Normalization and effective learning rates in reinforcement learning
Normalization layers have recently experienced a renaissance in the deep reinforcement learning and continual learning literature, with several works highlighting diverse benefits such as improving loss landscape conditioning and combatting overestimation bias. However, normalization brings with it a subtle but important side effect: an equivalence between growth in the norm of the network parameters and decay in the effective learning rate. This becomes problematic in continual learning settings, where the resulting effective learning rate schedule may decay to near zero too quickly relative to the timescale of the learning problem.
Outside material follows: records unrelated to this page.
Lemma queue_inv s live m reg i sl payload :
  srv_inv s live m reg → i ∈ live → (slots_ s).[i] = Some sl →
  ∃ s' n, queue s i sl payload = Some (s', n) ∧ srv_inv s' live m reg ∧ handler_ s' = handler_ s ∧ kept s live s' live.
Proof.
  intros Hi Hl Hsl. destruct (live_slot s live m reg i Hi Hl) as (sl0 & k & Hsl0 & Hk & Hok & Hc & Hr).
  rewrite Hsl in Hsl0. injection Hsl0 as <-. destruct Hok as [O1 O2 O3]. destruct Hc as [C1 C2 C3 C4 C5 C6 C7 C8] eqn:EC. clear EC.
  unfold queue. destruct (encode_safe (drop (Z.to_nat (tx_size sl)) (tx_buf sl)) payload) as (out & n & -> & Hn & Hlen). cbn [mbind option_bind].
  rewrite length_drop in Hn, Hlen.
  set (buf := take (Z.to_nat (tx_size sl)) (tx_buf sl) ++ out).
  assert (lenZ buf = kTxBufSize) as Hbuf by (unfold buf; rewrite length_app, length_take, Hlen; lia).
  assert (tx_size sl + n <= kTxBufSize) as Hroom by lia.
  assert (socks s = <[i:=k]> (socks s)) as Hid by by rewrite insert_id.
  case_bool_decide as Hz; rewrite (upd_slot_eq s i sl) by done; cbn [mbind option_bind].
  - exists (with_slots s ((slots_ s).[i <- set_tx (tx_size sl) (tx_sent sl) buf sl])), 0. split; [done |]. split; [| done].
    apply (srv_inv_update s live m reg i _ (set_tx (tx_size sl) (tx_sent sl) buf sl) k m reg Hi Hl); try done; [by apply (si_scratch _ _ _ _ Hi) | by left |].
    split; try done. pose proof (sub_append (tx_buf sl) out (tx_sent sl) (tx_size sl) 0) as Hsub. fold buf in Hsub. rewrite Z.add_0_r in Hsub.
    cbn [tx_buf tx_sent tx_size set_tx with_slots calls_]. rewrite Hsub by lia. by rewrite app_nil_r.
  - rewrite u32_id by (unfold is_u32; lia).
    set (sl' := set_tx (tx_size sl + n) (tx_sent sl) buf sl).
    exists (called (with_slots s ((slots_ s).[i <- sl'])) (Queue i (take (Z.to_nat n) out))), n. split; [done |]. split; [| done].
    apply (srv_inv_update s live m reg i _ sl' k m reg Hi Hl); try done; [by apply (si_scratch _ _ _ _ Hi) | |].
    + right. exists (Queue i (take (Z.to_nat n) out)). split; [done |]. split; [done |]. cbn. by rewrite decide_True.
    + cbn [called calls_ with_slots]. split; cbn [fd rx_fill rx_buf tx_buf tx_sent tx_size sl' set_tx]; try done.
      * lia.
      * rewrite delivered_snoc. exact C4.
      * unfold buf. rewrite sub_append by lia. rewrite app_assoc, C6, queued_snoc. cbn [queued_step]. by rewrite decide_True.
Qed.

(** A callback about [i] that changes neither what was delivered nor what was queued. *)
Lemma send_inv s live m reg i payload :
  srv_inv s live m reg → i ∈ live →
  ∃ s' b, send kMaxConns s i payload = Some (s', b) ∧ srv_inv s' live m reg ∧ handler_ s' = handler_ s ∧ kept s live s' live.
Proof.
  intros Hi Hl. destruct (live_slot s live m reg i Hi Hl) as (sl & k & Hsl & _ & _ & Hc & _).
  unfold send. rewrite bool_decide_true by by apply (si_range _ _ _ _ Hi). cbn [assertM mbind option_bind]. rewrite Hsl. cbn [mbind option_bind].
  rewrite bool_decide_true by apply (co_fd _ _ _ _ _ _ Hc). cbn [assertM mbind option_bind].
  destruct (queue_inv s live m reg i sl payload Hi Hl Hsl) as (s' & n & -> & Hi' & Hh & Hst). cbn [mbind option_bind]. by do 2 eexists.
Qed.

(** * Closing *)

(** A slot becomes free: the handler was told. *)
Lemma inv_release s live m reg i s' sl' c m' reg' :
  srv_inv s live m reg → i ∈ live →
  slots_ s' = (slots_ s).[i <- sl'] → socks s' = delete i (socks s) → scratch_ s' = scratch_ s →
  calls_ s' = calls_ s ++ [c] → c = Disconnect i ∨ c = Reject i → slot_ok sl' → fd sl' = -1 →
  (∀ j, j ≠ i → m' j = m j ∧ reg' j = reg j) → srv_inv s' (live ∖ {[i]}) m' reg'.
Proof.
  intros Hi Hl Hs Hk Hscr Hc Hci Hok Hfd Hm. destruct (live_slot s live m reg i Hi Hl) as (sl & k & Hsl & Hks & _ & _ & Hr).
  destruct Hi as [V1 V2 V3 V4 V5 V6 V7 V8]. split.
  - by rewrite Hs, length_setZ.
  - by rewrite Hscr.
  - intros j [Hj _]%elem_of_difference. by apply V3.
  - intros j slj. rewrite Hs, getZ_setZ by done. case_decide; [by intros [= <-] | apply V4].
  - intros j slj. rewrite Hs, Hk, getZ_setZ by done. intros Hj [Hlj Hne]%elem_of_difference. rewrite elem_of_singleton in Hne.
    rewrite decide_False in Hj by congruence. destruct (V5 j slj Hj Hlj) as (kj & Hkj & Hcj). exists kj. rewrite lookup_delete_ne by congruence. split; [done |].
    destruct (Hm j Hne) as [-> ->]. rewrite Hc. apply conn_ok_other; [destruct Hci as [-> | ->]; cbn; congruence | done].
  - intros j slj. rewrite Hs, Hk, getZ_setZ by done. case_decide as Hij.
    + subst j. intros [= <-] _. by rewrite lookup_delete_eq.
    + intros Hj Hlj. rewrite lookup_delete_ne by congruence. apply V6; [done |]. intros Hin. apply Hlj. apply elem_of_difference. split; [done |]. rewrite elem_of_singleton. congruence.
  - intros j kj. rewrite Hk. intros [Hne Hj]%lookup_delete_Some. apply elem_of_difference. split; [by apply (V7 j kj) | rewrite elem_of_singleton; congruence].
  - rewrite Hc, connections_snoc, V8. destruct Hci as [-> | ->]; cbn; by rewrite decide_True.
Qed.

Lemma close_inv s live m reg i m' reg' :
  srv_inv s live m reg → i ∈ live → (∀ j, j ≠ i → m' j = m j ∧ reg' j = reg j) →
  ∃ s', close_connection hd s i = Some s' ∧ srv_inv s' (live ∖ {[i]}) m' reg' ∧ handler_ s' = on_disconnect hd (handler_ s) i ∧ kept s live s' (live ∖ {[i]}).
Proof.
  intros Hi Hl Hm. destruct (live_slot s live m reg i Hi Hl) as (sl & k & Hsl & Hk & Hok & Hc & Hr).
  unfold close_connection, release_slot. cbn zeta. set (s1 := disconnect hd (upd_sock s i _) i).
  rewrite (upd_slot_eq s1 i sl) by done. cbn [mbind option_bind]. eexists. split; [done |]. split.
  2:{ split; [done |]. split; [set_solver |]. split; [done |]. intros j [Hj Hne]%elem_of_difference. rewrite elem_of_singleton in Hne.
      change (delete i (alter (λ k0, with_interest k0 None) i (socks s)) !! j = socks s !! j). by rewrite lookup_delete_ne, lookup_alter_ne by congruence. }
  apply (inv_release s live m reg i _ (set_generation (u32 (generation sl + 1)) (set_fd (-1) sl)) (Disconnect i) m' reg' Hi Hl); try done.
  - change (delete i (alter (λ k0, with_interest k0 None) i (socks s)) = delete i (socks s)). apply map_eq. intros j.
    destruct (decide (j = i)) as [-> |]; [by rewrite !lookup_delete_eq |]. by rewrite !lookup_delete_ne, lookup_alter_ne by congruence.
  - by left.
  - destruct Hok. split; cbn [rx_buf tx_buf generation set_generation set_fd]; try done. apply u32_range.
Qed.

(** * Callbacks *)

Lemma inv_handler s live m reg h : srv_inv s live m reg → srv_inv (with_handler s h) live m reg.
Proof. by intros []. Qed.

(** A callback that keeps to its contract neither aborts nor breaks the
    invariant, and ends as the contract says. *)
Lemma run_prog_inv {A} (p : Prog H A) self s live m reg Q :
  srv_inv s live m reg → wp hd kMaxConns self p (handler_ s) live Q →
  ∃ s' a live', run_prog hd kMaxConns p s = Some (s', a) ∧ srv_inv s' live' m reg ∧ Q (handler_ s') live' a ∧
    (self ∈ live → self ∈ live') ∧ kept s live s' live'.
Proof.
  revert s live. induction p as [a | k IH | h p IH | id payload k IH | id p IH]; intros s live Hi Hw; cbn [wp run_prog] in *.
  - by exists s, a, live.
  - by apply IH.
  - apply (IH (with_handler s h) live); [by apply inv_handler | done].
  - destruct Hw as [Hid Hw]. destruct (send_inv s live m reg id payload Hi Hid) as (s1 & b & -> & Hi1 & Hh & Hst). cbn [mbind option_bind].
    destruct (IH b s1 live Hi1) as (s' & a & live' & Hr & Hi' & HQ & Hself & Hst'); [by rewrite Hh |].
    exists s', a, live'. split; [done |]. split; [done |]. split; [done |]. split; [done | by eapply kept_trans].
  - destruct Hw as (Hr & Hne & Hw). unfold close. rewrite bool_decide_true by done. cbn [assertM mbind option_bind].
    destruct (any_slot s live m reg id Hi Hr) as (sl & -> & _ & Hfd). cbn [mbind option_bind]. rewrite Hfd. case_decide as Hl.
    + rewrite bool_decide_true by done. destruct (close_inv s live m reg id m reg Hi Hl) as (s1 & -> & Hi1 & Hh & Hst); [done |]. cbn [mbind option_bind].
      destruct (IH s1 (live ∖ {[id]}) Hi1) as (s' & a & live' & Hrun & Hi' & HQ & Hself & Hst'); [by rewrite Hh |].
      exists s', a, live'. split; [done |]. split; [done |]. split; [done |]. split; [| by eapply kept_trans].
      intros Hs. apply Hself. set_solver.
    + rewrite bool_decide_false by lia. cbn [mbind option_bind]. by apply IH.
Qed.

(** * Frames *)

Context (I : H → gset Z → Prop) {HO : HandlerOk hd kMaxConns kTxBufSize I}.

Definition at_conn (i : Z) (c : option Z) : Z → option Z := λ j, if decide (j = i) then c else None.

Lemma at_conn_eq i c : at_conn i c i = c.
Proof. unfold at_conn. by rewrite decide_True. Qed.
Lemma at_conn_ne i c c' j : j ≠ i → at_conn i c j = at_conn i c' j.
Proof. intros Hj. unfold at_conn. by rewrite !decide_False. Qed.

Lemma sub_split (l : list Z) from n k : 0 <= from → 0 <= k <= n → sub l from n = sub l from k ++ sub l (from + k) (n - k).
Proof.
  intros Hf Hk. unfold sub. replace (Z.to_nat n) with (Z.to_nat k + Z.to_nat (n - k))%nat by lia.
  replace (Z.to_nat (from + k)) with (Z.to_nat from + Z.to_nat k)%nat by lia. rewrite <- drop_drop.
  by rewrite take_take_drop.
Qed.

Lemma sub_front (a b : list Z) n : lenZ a = n → sub (a ++ b) 0 n = a.
Proof. intros Hn. unfold sub. cbn [Z.to_nat drop]. replace (Z.to_nat n) with (length a) by lia. apply take_app_length. Qed.

Lemma length_sub (l : list Z) from n : 0 <= from → 0 <= n → from + n <= lenZ l → lenZ (sub l from n) = n.
Proof. intros. unfold sub. rewrite length_take, length_drop. lia. Qed.

(** The next frame is handed to the handler: it counts as delivered. *)
Lemma data_inv s live reg i c n p sl :
  srv_inv s live (at_conn i (Some c)) reg → i ∈ live → (slots_ s).[i] = Some sl →
  framer_decode (sub (rx_buf sl) c (rx_fill sl - c)) = Some {| fdr_status := Framing.kOk; fdr_frame_size := n; fdr_payload := p |} →
  0 < n <= rx_fill sl - c →
  srv_inv (called s (Data i p)) live (at_conn i (Some (c + n))) reg.
Proof.
  intros Hi Hl Hsl Hd Hn. destruct (live_slot s live _ reg i Hi Hl) as (sl0 & k & Hsl0 & Hk & Hok & Hc & Hr).
  rewrite Hsl in Hsl0. injection Hsl0 as <-. rewrite at_conn_eq in Hc. destruct Hc as [C1 C2 C3 C4 C5 C6 C7 C8]. cbn [consumed default from_option id] in *.
  assert (slots_ s = (slots_ s).[i <- sl]) as Hs by by rewrite setZ_same.
  assert (socks s = <[i:=k]> (socks s)) as Hks by by rewrite insert_id.
  apply (srv_inv_update s live (at_conn i (Some c)) reg i _ sl k _ reg Hi Hl); try done; [apply (si_scratch _ _ _ _ Hi) | | |].
  - right. exists (Data i p). split; [done |]. split; [done |]. cbn. by rewrite decide_True.
  - cbn [called calls_]. rewrite at_conn_eq. split; cbn [consumed default from_option id]; try done; [lia | | by rewrite queued_snoc].
    rewrite delivered_snoc. cbn [delivered_step]. rewrite decide_True by done.
    rewrite (sub_split (rx_buf sl) c (rx_fill sl - c) n) in C4, Hd by lia. replace (rx_fill sl - (c + n)) with (rx_fill sl - c - n) by lia.
    assert (lenZ (sub (rx_buf sl) c n) = n) as Hlen by (apply length_sub; destruct Hok; lia).
    eapply parsed_next; [exact C4 | by rewrite Hlen | intros E; rewrite E in Hlen; cbn in Hlen; lia].
  - intros j Hj. split; [by apply at_conn_ne | done].
Qed.

(** One frame: the handler runs, and its response is queued. *)
Lemma handle_frame_inv s live reg i c n p sl :
  srv_inv s live (at_conn i (Some c)) reg → I (handler_ s) live → i ∈ live → (slots_ s).[i] = Some sl →
  framer_decode (sub (rx_buf sl) c (rx_fill sl - c)) = Some {| fdr_status := Framing.kOk; fdr_frame_size := n; fdr_payload := p |} →
  0 < n <= rx_fill sl - c →
  ∃ s' b live', handle_frame hd kMaxConns kTxBufSize s i p = Some (s', b) ∧ srv_inv s' live' (at_conn i (Some (c + n))) reg ∧
    I (handler_ s') live' ∧ i ∈ live' ∧ kept s live s' live'.
Proof.
  intros Hi HI Hl Hsl Hd Hn. pose proof (data_inv s live reg i c n p sl Hi Hl Hsl Hd Hn) as Hi1.
  assert (fd sl = i) as Hfd. { destruct (si_live _ _ _ _ Hi i sl Hsl Hl) as (k & _ & Hc). apply (co_fd _ _ _ _ _ _ Hc). }
  unfold handle_frame. rewrite Hsl. cbn [mbind option_bind]. rewrite Hfd.
  destruct (run_prog_inv (on_data hd i p (scratch_ s)) i (called s (Data i p)) live _ reg _ Hi1 (ok_data i p (scratch_ s) _ live HI Hl (si_scratch _ _ _ _ Hi)))
    as (s2 & [tx resp] & live' & -> & Hi2 & [HI2 Hlen] & Hself & Hst). cbn [mbind option_bind fst snd] in *. specialize (Hself Hl).
  assert (srv_inv (with_scratch s2 tx) live' (at_conn i (Some (c + n))) reg) as Hi3.
  { destruct Hi2. split; try done. cbn. rewrite Hlen. apply (si_scratch _ _ _ _ Hi). }
  case_bool_decide as Hpos; [| by exists (with_scratch s2 tx), true, live'].
  case_bool_decide as Hbig; [by exists (with_scratch s2 tx), false, live' |].
  destruct (live_slot _ live' _ reg i Hi3 Hself) as (sl3 & k3 & Hsl3 & _). rewrite Hsl3. cbn [mbind option_bind].
  destruct (queue_inv _ live' _ reg i sl3 (take (Z.to_nat resp) tx) Hi3 Hself Hsl3) as (s4 & e & Hq & Hi4 & Hh4 & Hst4). cbn [with_scratch scratch_] in *. rewrite Hq.
  cbn [mbind option_bind]. do 2 eexists. exists live'. split; [done |]. split; [done |]. split; [by rewrite Hh4 |]. split; [done |]. eapply kept_trans; [exact Hst | exact Hst4].
Qed.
We propose to make the learning rate schedule explicit with a simple re-parameterization which we call Normalize-and-Project (NaP), which couples the insertion of normalization layers with weight projection, ensuring that the effective learning rate remains constant throughout training. This technique reveals itself as a powerful analytical tool to better understand learning rate schedules in deep reinforcement learning, and as a means of improving robustness to nonstationarity in synthetic plasticity loss benchmarks along with both the single-task and sequential variants of the Arcade Learning Environment. We also show that our approach can be easily applied to popular architectures such as ResNets and transformers while recovering and in some cases even slightly improving the performance of the base model in common stationary benchmarks.